Rudolf Doehn (2 February 1821, Hinrichshagen – 9 April 1895, Dresden) was a German writer and journalist. He belonged to the Forty-Eighters who participated in the American Civil War as volunteers in the Union Army. Here, he became also known as Randolph Doehn.
Rudolf Doehn studied philosophy at the University of Halle-Wittenberg and was, from 1841, a member of the Corps Guestphalia Halle. He wrote his Dissertation de speculativo logices Platonicae principio on Plato at the University of Greifswald in 1845, and continued his studies of jurisprudence in Berlin and at the University of Rostock.[1] After the defeat of the revolutions of 1848 in the German states, he emigrated to the United States in 1854. Doehn settled in St. Louis, worked as a teacher for the freethoughts,[2] and married Francisca Martins in 1858.[3]

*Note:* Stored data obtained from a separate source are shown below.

Lemma safe_trials trials ctx info start : safe (common_trials trials ctx info start).
Proof.
  revert start. induction trials as [|trials IH]; intros start; cbn [common_trials]; safe_steps; [apply safe_requestCommon|apply IH].
Qed.

Lemma safe_blockSyncer fuel ctx : safe (blockSyncer_Sync commit_order map_order rand_Intn bft slot now fuel ctx).
Proof using H0 H2 H4 Horder.
  unfold blockSyncer_Sync, getAndValidateNetworkLastBlock, getCommonBlockHeader. safe_steps; try apply safe_peer_infos;
    try apply safe_requestLast; try apply safe_trials; try apply safe_deleteTill.
  apply safe_Downloader. intros b. unfold process_downloaded. safe_steps; [apply safe_validate|apply safe_processor].
Qed.

Lemma safe_Sync fuel ctx : safe (Syncer_Sync commit_order map_order rand_Intn bft slot now fuel ctx).
Proof using H0 H2 H4 Horder.
  unfold Syncer_Sync. cbn [until_done]. safe_steps; [apply safe_fastSyncer|apply safe_blockSyncer].
Qed.

(** C2: no received block removes a finalized block.  Let [process] run on any
    block (the next block, a tie break that replaces the last one, one of another
    chain that starts a fast or a full synchronisation, or one to discard), with
    any answers of peers and application, and let it succeed, fail or panic.  If
    every block that was accepted in this run, as the events it published say, was
    new to the chain at its time (sealed, its ID and its transaction IDs in no
    block of the chain), then the stored chain is what these events announce, the
    finalized height has not decreased, and every block of the old chain up to the
    old finalized height is still there. *)
Theorem process_keeps_finalized fuel block peerID s bs cached f r s' :
  final_rep (x_chain s) bs cached f →
  process commit_order (Syncer_Sync commit_order map_order rand_Intn bft slot now fuel) bft slot now block peerID s = (r, s') →
  ∃ evs, x_events s' = x_events s ++ evs ∧
    (new_blocks (genesisBlock (x_chain s)) bs evs →
     ∃ cached' f', f ≤ f' ∧ final_rep (x_chain s') (replay bs evs) cached' f' ∧ genesisBlock (x_chain s') = genesisBlock (x_chain s) ∧
       ∀ b, b ∈ bs → block_height b ≤ f → b ∈ replay bs evs).
Proof using H0 H2 H4 Horder.
  intros Hf E. destruct (process_safe commit_order Horder (Syncer_Sync commit_order map_order rand_Intn bft slot now fuel) bft slot now
    block peerID s) as (evs & He & Hev); [intros ctx s1; apply safe_Sync|].
  rewrite E in He, Hev. exists evs. split; [exact He|]. intros Hn. exact (Hev bs cached f Hf Hn).
Qed.
End safe.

In 1860, Doehn was elected to the Missouri House of Representatives. He belonged to the German volunteers who helped prevent Confederate forces from seizing the government arsenal in St. Louis during the Camp Jackson Affair.[4] [5] His wife supported him and called in the Anzeiger des Westens for supporting John C. Frémont and Franz Sigel.[6] Doehn was a member of the Missouri General Emancipation Society, founded by Benjamin Gratz Brown und Charles D. Drake, who demanded even more consequent measures against slavery as foreseen by Abraham Lincoln in his Emancipation Proclamation of 1862, which excluded border states like Missouri.
Rudolf Doehn went back to Germany in 1865. He settled in Dresden and wrote many books about the political system of the U.S. and its literature; he also published in Die Gartenlaube, Germany's most successful family magazine. Doehn was a leading member of some well-known poetry groups and movements in Germany.[7] His daughter Franziska married Ferdinand Avenarius, Doehn's son Bruno, a jurist, became known during the Weimar Republic.[8] Doehn's grandson Wolfgang Schumann was a writer and journalist.